As a nursing major at Nassau Community College, Will Torres, now a rising senior and first-generation college student, realized he wanted to explore other options at a four-year institution. He wanted a campus close to his Glen Cove hometown that offered small classes and individually tailored instruction. He also wanted a friendly and inclusive campus.
“As a Hispanic and LGBTQ+ student, Adelphi’s inclusive and diverse community is important to me,” he explained. “I appreciate that people from other ethnicities, races and cultures are acknowledged and that students and faculty are engaging in meaningful conversations when it comes to diversity and inclusion.”
After transferring to Adelphi as a sophomore, Torres pursued various electives to determine what he wanted to major in. “I fell in love with programming and enjoyed talking to professors within the department and I declared computer sciences as my major,” Torres recalled.
Eastern Colleges Virtual Science Conference Excellence Award Recipient
Torres clearly made the right decision, as he has recently received a competitive academic award for research that was funded by a $3,000 National Science Foundation Center for Undergraduate Research in Mathematics (NSF-CURM) grant, as well as two NSF Research Experiences for Undergraduates (REU) offers for the coming summer.
In April, Torres received an Excellence Award for a computer-related platform presentation at the 2021 Eastern Colleges Virtual Science Conference, an association of colleges and universities that stimulates interest in STEM research by providing a forum for presenting undergraduate research papers.
Torres credited mathematics and computer science assistant professors Joshua Hiller, PhD, and Carl Giuffre, PhD, with critical guidance and support. “Dr.
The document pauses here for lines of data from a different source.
(** * ncatbot: the plugin base class

    A shallow embedding of [src/ncatbot/plugin/base_plugin.py]
    ([BasePlugin]): construction, the [__onload__] / [__unload__]
    lifecycle, the Func and Conf registries, and the statements of the
    specification about them.

    Python objects are records; attribute assignment is a state update.
    A method is a computation in a state-and-exception monad in which the
    state survives a raised exception, as a mutated Python object does.
    [await] is sequential composition: a coroutine resumes only after the
    awaited call has finished, and [asyncio.to_thread] is awaited, so the
    worker thread's call is over before the next statement runs. *)

From stdpp Require Import gmap strings list fin_maps.

Open Scope string_scope.
Set Warnings "-register-all".

(** ** Values *)

(** Object identities of the loaders on the heap. *)
Abbreviation loc := nat.

(** Resolved absolute paths, as their components below the root. *)
Abbreviation path := (list string).

(** The keyed tree a plugin persists: dicts, lists and scalar leaves. *)
Inductive tree :=
| TLeaf (v : string)
| TDict (items : list (string * tree))
| TList (items : list tree).

(** A Python value as far as this module handles one: plain data, or a
    reference to a loader object. *)
Inductive pyval :=
| VTree (t : tree)
| VRef (l : loc).
(** * PC-Technician-Booking: slot availability, date disablement and
      SMS notification dispatch

    A shallow embedding of the booking form ([App.tsx]) and of the SMS
    sender ([lib/twilioSender.ts]), then of the admin screen
    ([components/AdminView.tsx]), of the [send-sms] edge function and of
    the triggers of the bookings table, followed by the properties the
    specification states about them and by further properties of the
    code.

    Conventions of the embedding:
    - a JavaScript number that holds an integer is a [Z] (all the numbers
      of the program are integers, far inside the range where doubles are
      exact); [NaN] and [undefined] results of [Number(...)] are [None];
    - a [Date] is its time value, the milliseconds since the epoch, as a
      [Z]; an Invalid Date is [None];
    - the local time zone is a fixed offset [tz] (milliseconds, local minus
      UTC); daylight-saving transitions are not modelled;
    - strings are [string]; only ASCII characters matter to the code that
      is modelled (digits, [:], [+], [-]). *)

From Stdlib Require Import ZArith List String Ascii Bool Lia Permutation Sorted.
From Stdlib Require Import DecimalString DecimalZ DecimalN.
From Equations Require Import Equations.
Import ListNotations.

#[local] Open Scope string_scope.
#[local] Open Scope Z_scope.

(* ===================================================================== *)
(** ** The JavaScript runtime functions the program calls *)
(* ===================================================================== *)

Module Js.

(** [String(n)] for an integer [n]. *)
Definition toString (n : Z) : string :=
  NilZero.string_of_int (Z.to_int n).

(** [s.padStart(2, '0')]. *)
Definition padStart2 (s : string) : string :=
  match s with
  | EmptyString => "00"
  | String c EmptyString => String "0" (String c EmptyString)
  | _ => s
  end.

(** [Number(s)] on the strings the program can build: the empty string
    is [0], an optionally signed run of decimal digits is its value, and
    anything else is [NaN] ([None]).  (Number also accepts white space,
    fractions, exponents and radix prefixes; no string built by the
    program has them.) *)
Definition digitsValue (s : string) : option Z :=
  option_map Z.of_uint (NilZero.uint_of_string s).

Definition Number (s : string) : option Z :=
  match s with
  | EmptyString => Some 0
  | String c s' =>
      if Ascii.eqb c "+" then digitsValue s'
      else if Ascii.eqb c "-" then option_map Z.opp (digitsValue s')
      else digitsValue s
  end.

(** [s.split(':')]: the pieces of [s] between colons, never empty as a
    list. *)
Fixpoint splitColon (s : string) : list string :=
  match s with
  | EmptyString => [EmptyString]
  | String c s' =>
      if Ascii.eqb c ":" then EmptyString :: splitColon s'
      else match splitColon s' with
           | piece :: rest => String c piece :: rest
           | [] => [String c EmptyString]
           end
  end.

(** [const [a, b] = s.split(':').map(Number)]: a missing component is
    [undefined], here [None] like [NaN], as every use of the components
    is arithmetic. *)
Definition splitHM (s : string) : option Z * option Z :=
  let parts := map Number (splitColon s) in
  (nth 0 parts None, nth 1 parts None).

(** The class [\d]: the characters [0] to [9]. *)
Definition isDigit (c : ascii) : bool :=
  let n := nat_of_ascii c in (48 <=? n)%nat && (n <=? 57)%nat.

(** [s.replace(/\D/g, '')]: every character outside [0-9] removed. *)
Fixpoint removeNonDigits (s : string) : string :=
  match s with
  | EmptyString => EmptyString
  | String c s' =>
      if isDigit c then String c (removeNonDigits s') else removeNonDigits s'
  end.

(** [s.startsWith('+')]. *)
Definition startsWithPlus (s : string) : bool :=
  match s with
  | String c _ => Ascii.eqb c "+"
  | EmptyString => false
  end.

(** [s.slice(0, 8)]. *)
Definition slice8 (s : string) : string := substring 0 8 s.

(** *** Exceptions *)

(** What a [catch] clause can receive: an [Error] object with its
    [message], or any other thrown value. *)
Inductive Thrown : Type :=
| ErrorObject (message : string)
| OtherValue.

(** How the evaluation of an expression ends. *)
Inductive Completion (A : Type) : Type :=
| Normal (a : A)
| Throws (e : Thrown).
Arguments Normal {A} a.
Arguments Throws {A} e.

(** [a || b] on texts: the empty string and [undefined] are falsy. *)
Definition orElse (a : option string) (b : string) : string :=
  match a with
  | Some EmptyString | None => b
  | Some s => s
  end.

(** *** Date *)

Definition msPerMinute : Z := 60000.
Definition msPerHour : Z := 3600000.
Definition msPerDay : Z := 86400000.

(** Year, month (1..12) and day of the month of a day number in the
    proleptic Gregorian calendar. *)
Definition civilFromDays (z : Z) : Z * Z * Z :=
  let z := z + 719468 in
  let era := z / 146097 in
  let doe := z - era * 146097 in
  let yoe := (doe - doe / 1460 + doe / 36524 - doe / 146096) / 365 in
  let doy := doe - (365 * yoe + yoe / 4 - yoe / 100) in
  let mp := (5 * doy + 2) / 153 in
  let d := doy - (153 * mp + 2) / 5 + 1 in
  let m := if mp <? 10 then mp + 3 else mp - 9 in
  let y := yoe + era * 400 + (if m <=? 2 then 1 else 0) in
  (y, m, d).

Section Date.
(** Local time minus UTC, in milliseconds. *)
Variable tz : Z.

Definition localTime (t : Z) : Z := t + tz.
Definition utc (t : Z) : Z := t - tz.

(** Day number of a time value (days since the epoch). *)
Definition day (t : Z) : Z := t / msPerDay.

(** [d.setHours(h, m, s, ms)]: the local calendar day of [d] at the
    given time of day; values outside their usual ranges carry into
    the neighbouring days. *)
Definition setHours (d : Z) (h m s ms : Z) : Z :=
  utc (day (localTime d) * msPerDay
       + h * msPerHour + m * msPerMinute + s * 1000 + ms).

(** [d.setHours(h, m, 0, 0)] when [h] or [m] may be [NaN]: the result
    is then an Invalid Date. *)
Definition setHoursNum (d : Z) (h m : option Z) : option Z :=
  match h, m with
  | Some h, Some m => Some (setHours d h m 0 0)
  | _, _ => None
  end.

(** [d.getDay()]: 0 is Sunday; the epoch was a Thursday. *)
Definition getDay (d : Z) : Z := (day (localTime d) + 4) mod 7.

Definition getFullYear (d : Z) : Z :=
  let '(y, _, _) := civilFromDays (day (localTime d)) in y.
(** [d.getMonth()]: 0 is January. *)
Definition getMonth (d : Z) : Z :=
  let '(_, m, _) := civilFromDays (day (localTime d)) in m - 1.
Definition getDate (d : Z) : Z :=
  let '(_, _, dd) := civilFromDays (day (localTime d)) in dd.
End Date.

End Js.

(* ===================================================================== *)
(** ** [lib/twilioSender.ts]: the notification sender *)
(* ===================================================================== *)

Module TwilioSender.
Import Js.

(** The body passed to [supabase.functions.invoke('send-sms', ...)]. *)
Record Request : Type := mkRequest {
  req_phone : string;
  req_message : string
}.

(** The JSON body the [send-sms] edge function answers with.  Its texts
    are texts in every response the function builds; [success] and
    [messageId] are only tested for truthiness. *)
Record ResponseData : Type := mkResponseData {
  data_error : option string;
  data_details : option string;
  data_success : option bool;
  data_messageId : option string
}.

(** The [error] of an invocation: only its [message] is read. *)
Record FunctionsError : Type := mkFunctionsError {
  error_message : option string
}.

(** The [{ data, error }] an invocation resolves to; [None] is [null]. *)
Record InvokeResult : Type := mkInvokeResult {
  data : option ResponseData;
  error : option FunctionsError
}.

(** The value [sendSMS] resolves to: [{ success, error? }]. *)
Record SmsResult : Type := mkSmsResult {
  success : bool;
  sms_error : option string
}.

Definition truthyText (s : option string) : bool :=
  match s with
  | Some EmptyString | None => false
  | Some _ => true
  end.

Definition truthyBool (b : option bool) : bool :=
  match b with
  | Some true => true
  | _ => false
  end.

(** [data?.f]: [undefined] when [data] is [null]. *)
Definition field {A : Type} (f : ResponseData -> option A)
    (d : option ResponseData) : option A :=
  match d with
  | Some r => f r
  | None => None
  end.

(** Lines 2-5 of the [try] block: the phone number that is sent. *)
Definition formatPhone (phone : string) : string :=
  let formattedPhone := removeNonDigits phone in
  if negb (startsWithPlus formattedPhone)
  then "+" ++ formattedPhone
  else formattedPhone.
Hiller was very helpful and supportive and was the one who got the grant for my project, “A Simple Agent-based Model of the European Honey Bee (Apis Millifera) Overwintering Process,” he said.
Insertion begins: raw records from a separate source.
(** [labels = [{...}[i] for i in range(len(classes))]] *)
Definition labels : res (list (list Z)) :=
  comprehension (fun i => match classes_inverse !! i with
                          | Some c => Ok c
                          | None => Raise KeyError
                          end)
                (range (Z.of_nat (size classes))).

(** ** The topic notebook: dropping stop words

    The cells [is_stopword = lambda w: ...] and [articles_unfurled] of the
    notebook on topic discovery.  The stop word list of nltk, [unicode.lower]
    and [encode('utf-8')] are outside the repository and are parameters. *)

Section Topics.

Variable stopwords : list string.
Variable lower : string -> string.
Variable bytes : Type.
Variable encode : string -> bytes.

Definition is_stopword (w : string) : bool :=
  bool_decide (String.length w < 4)%nat || bool_decide (w ∈ stopwords).

(** The body of [for article in articles]. *)
Definition unfurl (article : list (list string)) : list bytes :=
  foldl (fun this_article sentence =>
           this_article
           ++ map (fun token => encode (lower token))
                  (filter (fun token => is_stopword token = false) sentence))
        [] article.

Definition articles_unfurled (articles : list (list (list string))) : list (list bytes) :=
  map unfurl articles.

End Topics.

(** ** Observables of the further properties *)


(** Which exception each float operation raises; [0] and [1] convert. *)
Class PyFloatLaws (F : Type) `{PyFloat F} : Prop := {
  float_of_int_raises : forall z e, float_of_int z = Raise e -> e = OverflowError;
  float_of_int_bit : forall z, 0 <= z <= 1 -> exists f, float_of_int z = Ok f;
  fdiv_raises : forall a b e, fdiv a b = Raise e -> e = ZeroDivisionError;
  math_sqrt_raises : forall a e, math_sqrt a = Raise e -> e = ValueError;
  math_exp_raises : forall a e, math_exp a = Raise e -> e = OverflowError
}.

(** The shape of what the generator holds and yields: the bias and the
    length, three sparse indices below [D_sparse], three labels 0 or 1. *)
Definition observation_shape {F : Type} `{PyFloat F} (o : @gen_state F) : Prop :=
  (exists x1, X o = [lit_1; x1])
  /\ length (X_sparse o) = 3%nat
  /\ Forall (fun i => 0 <= i < D_sparse) (X_sparse o)
  /\ length (Y o) = 3%nat
  /\ Forall (fun y => 0 <= y <= 1) (Y o).


(** The raw lengths [abs(newlen - oldlen)] of a feed. *)
Definition raw_lengths (feed : list change) : list Z :=
  map (fun el => Z.abs (newlen el - oldlen el)) feed.

(** Sums of reals, and the sum of the squared deviations of [vs] from [m]. *)
Definition sum_R (l : list R) : R := foldr Rplus 0%R l.

Definition squared_deviations (m : R) (vs : list Z) : R :=
  sum_R (map (fun v => ((IZR v - m) * (IZR v - m))%R) vs).

(** The statistics an observation carries in exact arithmetic, for the raw
    lengths [ys] up to and including its own: the count, and the mean and
    the squared deviations of [0 :: ys]. *)
Definition exact_statistics (ys : list Z) (o : @gen_state R) : Prop :=
  length_n o = Z.of_nat (length ys)
  /\ length_mean o = (IZR (sum_Z ys) / IZR (Z.of_nat (length ys) + 1))%R
  /\ length_M2 o = squared_deviations (length_mean o) (0 :: ys).

(** The normalized length of an observation with raw length [x] in exact
    arithmetic. *)
Definition exact_normalized (ys : list Z) (x : Z) (o : @gen_state R) : Prop :=
  exists v : R,
    X o = [1%R; v]
    /\ let std := sqrt (length_M2 o / IZR (length_n o)) in
       (Forall (eq 0) ys /\ std = 0%R /\ x = 0 /\ v = 0%R)
       \/ (~ Forall (eq 0) ys /\ (0 < std)%R /\ v = ((IZR x - length_mean o) / std)%R).



(** * Properties *)

(** ** Results and loops *)

Lemma bind_Ok_inv {A B : Type} (m : res A) (k : A -> res B) (b : B) :
  m ≫= k = Ok b -> exists a, m = Ok a /\ k a = Ok b.
Proof. destruct m as [a|e]; simpl; [eauto | discriminate]. Qed.

Ltac inv_bind H :=
  let a := fresh "a" in
  let Ha := fresh "E" in
  apply bind_Ok_inv in H; destruct H as (a & Ha & H).

(** ** Indexing *)

Lemma py_index_nonneg {A : Type} (l : list A) (i : Z) :
  0 <= i < Z.of_nat (length l) -> py_index l i = Ok (Z.to_nat i).
Proof. intros Hi. unfold py_index. rewrite bool_decide_eq_true_2; auto. Qed.

Lemma getitem_nonneg {A : Type} (l : list A) (i : nat) (a : A) :
  l !! i = Some a -> getitem l (Z.of_nat i) = Ok a.
Proof.
  intros Hl. unfold getitem. rewrite py_index_nonneg.
  - simpl. rewrite Nat2Z.id, Hl. reflexivity.
  - apply lookup_lt_Some in Hl. lia.
Qed.

Lemma setitem_nonneg {A : Type} (l : list A) (i : nat) (a : A) :
  (i < length l)%nat -> setitem l (Z.of_nat i) a = Ok (<[i := a]> l).
Proof.
  intros Hi. unfold setitem. rewrite py_index_nonneg by lia.
  simpl. rewrite Nat2Z.id. reflexivity.
Qed.

(** ** The extractor *)

Section Extractor.

Context {F : Type} `{PyFloat F}.
Variable hash : string -> Z.


Lemma setitem3 {A : Type} (a b c v0 v1 v2 : A) (l0 l1 l2 : list A) :
  setitem [a; b; c] 0 v0 = Ok l0 ->
  setitem l0 1 v1 = Ok l1 ->
  setitem l1 2 v2 = Ok l2 ->
  l2 = [v0; v1; v2].
Proof.
  intros H0. injection H0 as <-. intros H1. injection H1 as <-.
  intros H2. injection H2 as <-. reflexivity.
Qed.

Lemma get_data_step_lists (g g' : gen_state) (el : change) :
  get_data_step hash g el = Ok g' ->
  length (X_sparse g) = 3%nat -> length (Y g) = 3%nat ->
  X_sparse g' =
    [Z.abs (hash (String.append "comment_" (parsedcomment el))) `mod` D_sparse;
     Z.abs (hash (String.append "username_" (user el))) `mod` D_sparse;
     Z.abs (hash (String.append "title_" (title el))) `mod` D_sparse]
  /\ Y g' = [flag (bot el); flag (minor el); flag (new el)].
Proof.
  unfold get_data_step. intros Hs Hxs Hy.
  destruct (X_sparse g) as [|a [|b [|c [|]]]]; try discriminate.
  destruct (Y g) as [|ya [|yb [|yc [|]]]]; try discriminate.
  inv_bind Hs. destruct a0 as [[mean std] M2].
  inv_bind Hs. inv_bind Hs.
  inv_bind Hs. inv_bind Hs. inv_bind Hs.
  inv_bind Hs. inv_bind Hs. inv_bind Hs.
  injection Hs as <-. simpl. split; eapply setitem3; eassumption.
Qed.

Lemma get_data_from_Forall2 (P : change -> gen_state -> Prop) (I : gen_state -> Prop) :
  (forall g el g', I g -> get_data_step hash g el = Ok g' -> I g' /\ P el g') ->
  forall feed g obs, I g -> get_data_from hash g feed = Ok obs -> Forall2 P feed obs.
Proof.
  intros Hstep feed. induction feed as [|el feed IH]; intros g obs Hg Hrun; simpl in Hrun.
  - injection Hrun as <-. constructor.
  - inv_bind Hrun. inv_bind Hrun. injection Hrun as <-.
    destruct (Hstep _ _ _ Hg E) as [Hg' HP]. constructor; eauto.
Qed.

End Extractor.

(** C8.  The sparse indices of every observation the generator yields are
    [abs(hash(tag + string)) % D_sparse] of that observation's own comment,
    user name and title: a function of the tagged string alone (whatever the
    running statistics and the rest of the feed are), and every one of them
    lies in [0, D_sparse) with D_sparse = 2^18. *)
Theorem sparse_index_function_of_string_in_range
    {F : Type} `{PyFloat F} (hash : string -> Z) (feed : list change) (obs : list gen_state) :
  get_data hash feed = Ok obs ->
  D_sparse = 2 ^ 18
  /\ Forall2 (fun el g =>
       X_sparse g =
         [Z.abs (hash (String.append "comment_" (parsedcomment el))) `mod` 2 ^ 18;
          Z.abs (hash (String.append "username_" (user el))) `mod` 2 ^ 18;
          Z.abs (hash (String.append "title_" (title el))) `mod` 2 ^ 18]
       /\ Forall (fun i => 0 <= i < 2 ^ 18) (X_sparse g)) feed obs.
Proof.
  intros Hrun. split; [reflexivity|].
  apply (get_data_from_Forall2 hash _
           (fun g => length (X_sparse g) = 3%nat /\ length (Y g) = 3%nat))
    with (g := get_data_init) (obs := obs); [| split; reflexivity | exact Hrun].
  intros g el g' [Hxs Hy] Hstep.
  destruct (get_data_step_lists hash g g' el Hstep Hxs Hy) as [-> ->].
  repeat split.
  repeat constructor; apply Z.mod_pos_bound; reflexivity.
Qed.

Lemma sparse_index_function_of_string_in_range_witness :
  exists obs : list (@gen_state float),
    get_data (fun s => Z.of_nat (String.length s) - 20)
      [change_of_delta 10; change_of_delta (-10)] = Ok obs
    /\ D_sparse = 2 ^ 18
    /\ Forall2 (fun el g =>
         X_sparse g =
           [Z.abs (Z.of_nat (String.length (String.append "comment_" (parsedcomment el))) - 20)
              `mod` 2 ^ 18;
            Z.abs (Z.of_nat (String.length (String.append "username_" (user el))) - 20)
              `mod` 2 ^ 18;
            Z.abs (Z.of_nat (String.length (String.append "title_" (title el))) - 20)
              `mod` 2 ^ 18]
         /\ Forall (fun i => 0 <= i < 2 ^ 18) (X_sparse g))
       [change_of_delta 10; change_of_delta (-10)] obs.
Proof.
  eexists. split; [vm_compute; reflexivity|].
  apply (sparse_index_function_of_string_in_range
           (fun s => Z.of_nat (String.length s) - 20)
           [change_of_delta 10; change_of_delta (-10)]).
  reflexivity.
Defined.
While their population is currently in decline, as pollinators, honeybees play a vital role in maintaining ecosystem health. Dr. Giuffre mentored and advised Torres throughout his research on his award-winning project, which demonstrates the expected winter survivorship of a simulated cluster of honeybees.
“Dr. Giuffre pointed me in the right direction,” Torres recalled. “He was available whenever I was at a standstill in the project and helped me to see my problems from a different perspective, often showing me resources that could potentially help me with coding-specific issues.”
“Will continues to display to the Adelphi community what it means to be a leader in interdisciplinary study,” Dr. Giuffre said. “He was responsible for discussing the biology of the honeybee, and the computer code he wrote to solve our problem of creating a model of the honeybee’s overwintering process. He has done almost all of this project remotely, and he [was] only a junior.”
Dr. Giuffre added that Torres, at his request, even set up the background, shown here, in his home to make himself more memorable in the conference’s remote environment. Torres explained: “I created a ‘podium’ out of objects in my room. This was my first presentation, and since it was virtual, it was hard for me to communicate effectively due to stage fright—despite being in my room and speaking to a screen. Staging my room with a backdrop and makeshift podium helped my anxiety and made me feel more comfortable and as if I were actually giving a talk on a stage.”
A Coveted Summer NSF-REU Internship
Torres feels both honored and fortunate to have been chosen for such a prestigious award from a field of talented undergraduate researchers. “I hope that this will inspire and encourage my peers, as well as other people of color and those in the LGBTQ+ community in STEM,” he said. “Since it can be hard for me to accept praise at times, this experience is helping me embrace feeling good and showing off a bit.”
He also intends to use this positive energy to mentor and inspire others to try participating in STEM research, or even pursue a career in a STEM discipline.
While Torres received coveted REU internship offers from the University of Tennessee-Chattanooga’s iCompBio and Johns Hopkins University’s Rosetta Commons, each focusing on computational biology, he has accepted the iCompBio REU, where he will be interning this summer.
“I’ve chosen this because of the opportunity to work with two mentors—one in biology and the other in computer science—along with the possibility of training in data science skills, such as modeling, simulation, deep learning neural networks, computer vision, parallel computing, statistics and data visualization,” he said.
Such skills will undoubtedly be useful after Torres graduates in 2022, when he plans to pursue a PhD in computer sciences. “My goal is to be a professor,” he said. In addition to Drs. Giuffre and Hiller, he has been inspired by their departmental colleagues, Associate Professor David Chays, PhD, and lecturer Monica Morales-Hernandez.
“Being their student, watching them teach and talking to them about research was inspirational,” he said. “In the future, I hope to conduct more research and make my students as passionate about computer sciences as I am.”